(** X13.  The special values of the weight: a zero of either sign, every
    negative number and minus infinity are Low; plus infinity is High;
    a NaN, for which both comparisons are false, is Ok. *)
Theorem checkWeigh_special_values :
  (forall s, checkWeigh (S754_zero s) = signals Low) /\
  (forall m e, checkWeigh (S754_finite true m e) = signals Low) /\
  checkWeigh (S754_infinity true) = signals Low /\
  checkWeigh (S754_infinity false) = signals High /\
  checkWeigh S754_nan = signals Ok.
Proof.
  repeat split; intros; rewrite checkWeigh_signals;
    try destruct s; vm_compute; reflexivity.
Qed.

(** ** The readings of the scale, one by one *)

Lemma forallb_seqZ (f : Z -> bool) (a n w : Z) :
  forallb f (seqZ a n) = true -> a <= w < a + n -> f w = true.
Proof.
  intros H Hw. rewrite forallb_forall in H. apply H.
  apply list_elem_of_In, elem_of_seqZ. lia.
Qed.

Lemma holds_on_blocks_spec (f : Z -> bool) (k n w : Z) :
  holds_on_blocks f k n = true -> 0 < n -> 0 <= w < k * n -> f w = true.
Proof.
  intros H Hn Hw. unfold holds_on_blocks in H.
  pose proof (Z.div_mod w n ltac:(lia)) as Hdiv.
  pose proof (Z.mod_pos_bound w n Hn) as Hmod.
  assert (Hj : 0 <= w / n < 0 + k).
  { split; [apply Z.div_pos; lia |].
    apply Z.div_lt_upper_bound; lia. }
  pose proof (forallb_seqZ _ 0 k (w / n) H Hj) as Hblock. cbn beta in Hblock.
  apply (forallb_seqZ f _ _ w Hblock). lia.
Qed.

Lemma reading_agrees_all (ovf : float -> Z) :
  holds_on_blocks (reading_agrees ovf) 621 100 = true.
Proof. vm_compute. reflexivity. Qed.

Lemma reading_agrees_spec (ovf : float -> Z) (w : Z) :
  0 <= w <= 62000 ->
  segments ovf (reading w) = exact_segments w /\
  state_of (checkWeigh (reading w)) = Some (exact_state w).
Proof.
  intros Hw.
  pose proof (holds_on_blocks_spec _ 621 100 w (reading_agrees_all ovf)
                ltac:(lia) ltac:(lia)) as H.
  unfold reading_agrees in H. cbv zeta in H.
  apply andb_true_iff in H as [Hseg Hst].
  apply Z.eqb_eq in Hseg. by apply bool_decide_eq_true in Hst.
Qed.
-- -- --
§ Work request: The lines to output run from the one containing "unfold reading_agrees in H. cbv zeta in H." through the last line of the records above; repeat them exactly and nothing more.

§ Written solution:
  unfold reading_agrees in H. cbv zeta in H.
  apply andb_true_iff in H as [Hseg Hst].
  apply Z.eqb_eq in Hseg. by apply bool_decide_eq_true in Hst.
Qed.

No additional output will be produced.